Exercise directions: In the material below, find every line containing "outputs" and copy that line.
====== Data for the task ======
(* ===== verification/ReserverRuns.v ===== *)
(** * Runs of the reserver

    Concrete interleavings over a tree with three outputs: the theorems at work, and two
    departures from what the comments promise. *)

From Stdlib Require Import ZArith Lia Strings.Byte.
From stdpp Require Import gmap.
From S2P Require Import Prelude Crypto Bc StateTree Patricia Snapshot Concur Idempotency Reserver ReserverProof ReserverInv.
From S2P Require Import ReserverTheorems.

#[local] Existing Instance poly_crypto.

Definition ex_out (n : Z) : Hash := mkHash n 0 0 0.
Definition ex_src : source := mkSource (mkHash 7 7 7 7) [x61].
Definition ex_owner (_ : Hash) : source := ex_src.

Definition ex_row (n amount : Z) : row := mkRow (ex_out n) [x61] (mkHash 7 7 7 7) amount n [x51] zeroHash 0 zeroHash 1.

Definition ex_tree (ns : list Z) : option Tree :=
  foldl (fun t n => t ← t; match tree_Insert t (Bytes (ex_out n)) with Some (Ok t) => Some t | _ => None end)
    (Some tree_empty) ns.

(** The outputs [1], [2] and [3] exist, with the given amounts. *)
Definition ex_env (a1 a2 a3 : Z) : env Tree :=
  mkEnv (Some [ex_row 1 a1; ex_row 2 a2; ex_row 3 a3]) (mkSnapshot (default tree_empty (ex_tree [1; 2; 3])) ∅) 1 100
    map_to_list map_to_list.

Lemma ex_tree_rep ns t : ex_tree ns = Some t -> exists s, tree_rep 32 t s.
Proof.
  unfold ex_tree. assert (Hgen : forall t0, (forall t, t0 = Some t -> exists s, tree_rep 32 t s) ->
    foldl (fun t n => t ← t; match tree_Insert t (Bytes (ex_out n)) with Some (Ok t) => Some t | _ => None end) t0 ns = Some t ->
    exists s, tree_rep 32 t s).
  { induction ns as [|n ns IH]; intros t0 Ht0 E; simpl in E; [eauto|]. apply IH in E; [done|]. intros t1 E1.
    destruct t0 as [t0|]; [|done]. destruct (Ht0 t0 eq_refl) as [s0 Hs0]. simpl in E1.
    destruct (tree_rep_Insert 32 t0 s0 (Bytes (ex_out n)) Hs0 (length_Bytes _)) as (t' & Ei & Ht'). simpl in Ei. rewrite Ei in E1.
    injection E1 as <-. eauto. }
  apply Hgen. intros t1 [= <-]. exists ∅. exact (@tree_rep_empty Tree _ Tree_laws 32).
Qed.

Lemma ex_env_ok a1 a2 a3 re : nextReservationID re < MaxUint64 -> env_ok ex_owner (ex_env a1 a2 a3) re.
Proof.
  intros Hn. split; [done|]. split; [|split; [|done]].
  - intros u. assert (Ht : exists t, ex_tree [1; 2; 3] = Some t) by (vm_compute; eauto). destruct Ht as [t Ht].
    destruct (ex_tree_rep _ _ Ht) as [s Hs]. unfold checkUTXO, ex_env. cbn [e_snapshot snap_Tree]. rewrite Ht. cbn [default].
    rewrite (tree_rep_Contains 32 _ s) by (try done; apply length_Bytes). done.
  - intros rows r [= <-] Hr. repeat (apply elem_of_cons in Hr as [->|Hr]; [done|]). by apply not_elem_of_nil in Hr.
Qed.

(** The counter has not come to its end. *)
Definition counts (re : reserver) : bool := nextReservationID re <? MaxUint64.

Definition ex_run (e : env Tree) (ops : list op) (sched : list nat) :=
  run_schedule counts (map (fun i => (i, e)) sched) (newReserver, run_op <$> ops).

Lemma ex_run_reached a1 a2 a3 ops sched c :
  Forall op_ok ops -> ex_run (ex_env a1 a2 a3) ops sched = Some c ->
  reached (T := Tree) ex_owner (fun o => o ∈ ops) c.
Proof.
  intros Ho Hr. unfold reached. etransitivity; [|eapply (run_schedule_steps _ _ counts); [|exact Hr]].
  - apply (starts_steps _ _ newReserver []). apply Forall_fmap, Forall_forall. intros o Hin. exists o.
    split; [by apply (proj1 (Forall_forall _ _) Ho)|done].
  - apply Forall_fmap, Forall_forall. intros i _ re Hre. apply ex_env_ok. by apply Z.ltb_lt.
Qed.

Notation rstate := (reserver * list (prog (env Tree) reserver (op * response)))%type.

Definition state_of (r : option rstate) : rstate := default (newReserver, []) r.

Definition runs (r : option rstate) : bool := match r with Some _ => true | None => false end.

Lemma state_of_reached a1 a2 a3 ops sched :
  Forall op_ok ops -> runs (ex_run (ex_env a1 a2 a3) ops sched) = true ->
  reached (T := Tree) ex_owner (fun o => o ∈ ops) ((state_of (ex_run (ex_env a1 a2 a3) ops sched)).1, (state_of (ex_run (ex_env a1 a2 a3) ops sched)).2).
Proof.
  intros Ho Hr. rewrite <- surjective_pairing. apply (ex_run_reached a1 a2 a3 ops sched); [done|].
  by destruct (ex_run (ex_env a1 a2 a3) ops sched).
Qed.

(** The answer that a goroutine got. *)
Definition reply (c : rstate) (i : nat) : option response :=
  match c.2 !! i with Some (Ret x) => Some x.2 | _ => None end.

(** The reservation it got: number, outputs and change. *)
Definition got (c : rstate) (i : nat) : option (Z * list Hash * Z) :=
  match reply c i with
  | Some (RReservation (Ok r)) => Some (res_ID r, oids (res_UTXOs r), res_Change r)
  | _ => None
  end.

Lemma got_ended c i g : got c i = Some g -> exists x, c.2 !! i = Some (Ret x).
Proof. unfold got, reply. destruct (c.2 !! i) as [[x| |]|]; [by eexists|done..]. Qed.

(** ** Two clients at the same time *)

Definition two_clients : list op := [OpReserve ex_src 5 (Some [x01]) 200; OpReserve ex_src 2 None 200].

Definition two_run := ex_run (ex_env 3 4 9) two_clients [0; 0; 0; 1; 1; 0; 0; 0; 0; 0; 0; 1; 0; 0; 1]%nat.

Lemma two_run_facts :
  runs two_run = true /\ got (state_of two_run) 0 = Some (1, [ex_out 3], 4) /\ got (state_of two_run) 1 = Some (2, [ex_out 2], 2).
Proof. vm_compute. done. Qed.

Definition two_asked (o : op) : Prop := o ∈ two_clients.

Lemma two_reached : reached (T := Tree) ex_owner two_asked ((state_of two_run).1, (state_of two_run).2).
Proof. apply (state_of_reached 3 4 9 two_clients); [by repeat constructor|apply two_run_facts]. Qed.

(** The client with the token gets what it asks for: it is the only one with that token. *)
Lemma reserver_safe_witness :
  exists x y, (state_of two_run).2 !! 0%nat = Some (Ret x) /\ (state_of two_run).2 !! 1%nat = Some (Ret y) /\
    answered ex_owner two_asked x /\ answered ex_owner two_asked y.
Proof.
  destruct two_run_facts as (_ & Hg0 & Hg1).
  destruct (got_ended _ _ _ Hg0) as [x H0]. destruct (got_ended _ _ _ Hg1) as [y H1]. exists x, y.
  split; [exact H0|]. split; [exact H1|]. split.
  - exact (proj2 (proj2 (reserver_safe ex_owner two_asked _ _ two_reached)) 0%nat x H0).
  - exact (proj2 (proj2 (reserver_safe ex_owner two_asked _ _ two_reached)) 1%nat y H1).
Defined.

Definition kept : reservation := default (mkReservation 0 ex_src [] 0 0 None) (reservations (state_of two_run).1 !! 1).

Lemma kept_facts : reservations (state_of two_run).1 !! 1 = Some kept /\ res_ClientToken kept = Some [x01].
Proof.
  assert (Hs : runs (Some (state_of two_run)) && bool_decide (is_Some (reservations (state_of two_run).1 !! 1)) = true)
    by (vm_compute; done).
  apply andb_true_iff in Hs as [_ Hs%bool_decide_eq_true]. split; [|vm_compute; done]. unfold kept. by destruct Hs as [r ->].
Qed.

Lemma client_token_once_witness :
  exists c, (forall v, g_calls (idempotency (state_of two_run).1) !! c = Some (Some v) -> v = Ok kept) /\
    forall src amount exp, exists g, Reserve (T := Tree) src amount (Some [x01]) exp = Act g /\
      forall e, g e (state_of two_run).1 = Some ((state_of two_run).1, wg_Wait c).
Proof.
  exact (proj2 (client_token_once ex_owner two_asked _ _ 1 kept [x01] two_reached (proj1 kept_facts) (proj2 kept_facts))).
Defined.

Lemma two_env_ok : env_ok ex_owner (ex_env 3 4 9) (state_of two_run).1.
Proof. apply ex_env_ok. by vm_compute. Qed.

Lemma reserver_ends_witness : Acc (flip (pool_act (env_ok ex_owner))) ((state_of two_run).1, (state_of two_run).2).
Proof. exact (proj1 (reserver_ends ex_owner two_asked _ _ (ex_env 3 4 9) two_reached two_env_ok)). Defined.

(** One source with the three outputs. *)
Definition ex_source (a1 a2 a3 : Z) (m : gmap Hash Z) : sourceReserver :=
  mkSourceReserver ex_src
    (list_to_map (map (fun r => (r_output_id r, matching_utxo ex_src r)) [ex_row 1 a1; ex_row 2 a2; ex_row 3 a3])) m 1.

Lemma reserveFromCache_decides_witness :
  amounts (filter (available (ex_env 3 4 9) (ex_source 3 4 9 {[ex_out 3 := 1]})) (values (cached (ex_source 3 4 9 {[ex_out 3 := 1]})))) < 10.
Proof.
  assert (Hv : forall u, u ∈ values (cached (ex_source 3 4 9 {[ex_out 3 := 1]})) -> 0 <= u_Amount u).
  { intros u Hu. apply Z.leb_le. revert u Hu. apply Forall_forall. vm_compute. by repeat constructor. }
  pose proof (reserveFromCache_decides (ex_env 3 4 9) 2 10 (ex_source 3 4 9 {[ex_out 3 := 1]})
    (proj1 (proj2 (ex_env_ok 3 4 9 newReserver ltac:(done)))) (proj1 (ex_env_ok 3 4 9 newReserver ltac:(done))) Hv
    ltac:(vm_compute; discriminate)) as Hd.
  assert (Er : (reserveFromCache (ex_env 3 4 9) 2 10 (ex_source 3 4 9 {[ex_out 3 := 1]})).2 = Some (Err ErrReserved)) by (vm_compute; done).
  rewrite Er in Hd. exact (proj1 Hd).
Defined.

(** ** Departures from the comments *)

(** The first client cancels its reservation.  Before [Cancel] forgets the token, a
    second one asks with the same token and gets the canceled reservation; a third gets
    the output for its own.  Two clients end up with one output. *)
Definition race_clients : list op :=
  [OpReserve ex_src 3 (Some [x01]) 200; OpCancel 1; OpReserve ex_src 3 (Some [x01]) 200; OpReserve ex_src 3 None 200].

Definition race_run :=
  ex_run (ex_env 3 4 9) race_clients [0; 0; 0; 0; 0; 0; 0; 0; 0; 0; 0; 1; 1; 1; 2; 2; 1; 3; 3; 3; 3]%nat.

(** A reservation can be returned after it has been canceled: [Cancel] makes the
    outputs available before it forgets the client token. *)
Lemma canceled_reservation_returned :
  runs race_run = true /\ reply (state_of race_run) 1 = Some (RDone (Ok tt)) /\
  got (state_of race_run) 2 = Some (1, [ex_out 3], 6) /\ got (state_of race_run) 3 = Some (2, [ex_out 3], 6).
Proof. vm_compute. done. Qed.

(** The sums of [reserveFromCache] are taken modulo 2^64: with 5 units free and 2^64 - 2
    reserved, a request of 5 units is told that funds are insufficient. *)
Lemma reserve_sum_overflows :
  (reserveFromCache (ex_env 5 MaxInt64 MaxInt64) 3 5
     (ex_source 5 MaxInt64 MaxInt64 {[ex_out 2 := 1; ex_out 3 := 2]})).2 = Some (Err ErrInsufficient).
Proof. vm_compute. done. Qed.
======
Reply:
    Concrete interleavings over a tree with three outputs: the theorems at work, and two
(** The outputs [1], [2] and [3] exist, with the given amounts. *)
(** The reservation it got: number, outputs and change. *)
(** One source with the three outputs. *)
    outputs available before it forgets the client token. *)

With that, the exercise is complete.